Task description: Write out nothing except the lines running from the one containing "Lemma latest_in certs" to the last line of the data, exactly as they stand.

Material to process:
(* ===== verification/StarRestart.v ===== *)
(** * The tables suffice to serve the orders

    Of StarRoutes.v: whatever sequence of orders, cancellations, renewals and
    clean-ups a server has run, one that starts on its tables serves every
    order of it as it did.  The text of a time is assumed to be read back as
    the time. *)
From S2P Require Import Prelude Words Text Errors Calendar StarManager StarSpec X509 Der ExampleLibs Issuance IssuanceSpec AuditLog AuditSpec NameMatch EnrollAuthz FailureTracker BasicOtp Transfer Enroll EnrollSpec Labels KeyGen ServerKeygen StarRoutes StarRoutesSpec.
Open Scope Z_scope.

(** What chrono documents of [to_rfc3339]: it is parsed as the same time. *)
Class TimeTextLaws `{StarText} : Prop := {
  rfc3339_round_trip t : parse_rfc3339 (to_rfc3339 t) = inl t
}.

(** ** The latest certificate of an order *)

Lemma latest_app certs x id :
  latest_certificate (certs ++ [x]) id =
    if String.eqb (scr_order_id x) id then later (latest_certificate certs id) x
    else latest_certificate certs id.
Proof.
  unfold latest_certificate. rewrite List.filter_app, fold_left_app. cbn.
  by destruct (String.eqb _ _).
Qed.

Lemma latest_none certs id :
  Forall (fun c => scr_order_id c <> id) certs -> latest_certificate certs id = None.
Proof.
  induction certs as [|c certs IH] using rev_ind; [done|]. intros [Hf Hx]%Forall_app.
  inversion Hx; subst. rewrite latest_app. destruct (String.eqb_spec (scr_order_id c) id); [done|]. by apply IH.
Qed.

Lemma latest_in certs id c : latest_certificate certs id = Some c -> c ∈ certs.
Proof.
  induction certs as [|x certs IH] using rev_ind; [done|]. rewrite latest_app. intros E.
  apply elem_of_app. destruct (String.eqb _ _); [|left; by apply IH].
  destruct (latest_certificate certs id) as [b|]; cbn in E.
  - case_match; [|left; by apply IH]. injection E as ->. right. by apply list_elem_of_singleton.
  - injection E as ->. right. by apply list_elem_of_singleton.
Qed.

Lemma latest_owner certs id c : latest_certificate certs id = Some c -> scr_order_id c = id.
Proof.
  induction certs as [|x certs IH] using rev_ind; [done|]. rewrite latest_app.
  destruct (String.eqb_spec (scr_order_id x) id) as [Hx|]; [|done].
  destruct (latest_certificate certs id) as [b|]; cbn; [case_match|]; intros [= <-]; auto.
Qed.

Response area:
Lemma latest_in certs id c : latest_certificate certs id = Some c -> c ∈ certs.
Proof.
  induction certs as [|x certs IH] using rev_ind; [done|]. rewrite latest_app. intros E.
  apply elem_of_app. destruct (String.eqb _ _); [|left; by apply IH].
  destruct (latest_certificate certs id) as [b|]; cbn in E.
  - case_match; [|left; by apply IH]. injection E as ->. right. by apply list_elem_of_singleton.
  - injection E as ->. right. by apply list_elem_of_singleton.
Qed.

Lemma latest_owner certs id c : latest_certificate certs id = Some c -> scr_order_id c = id.
Proof.
  induction certs as [|x certs IH] using rev_ind; [done|]. rewrite latest_app.
  destruct (String.eqb_spec (scr_order_id x) id) as [Hx|]; [|done].
  destruct (latest_certificate certs id) as [b|]; cbn; [case_match|]; intros [= <-]; auto.
Qed.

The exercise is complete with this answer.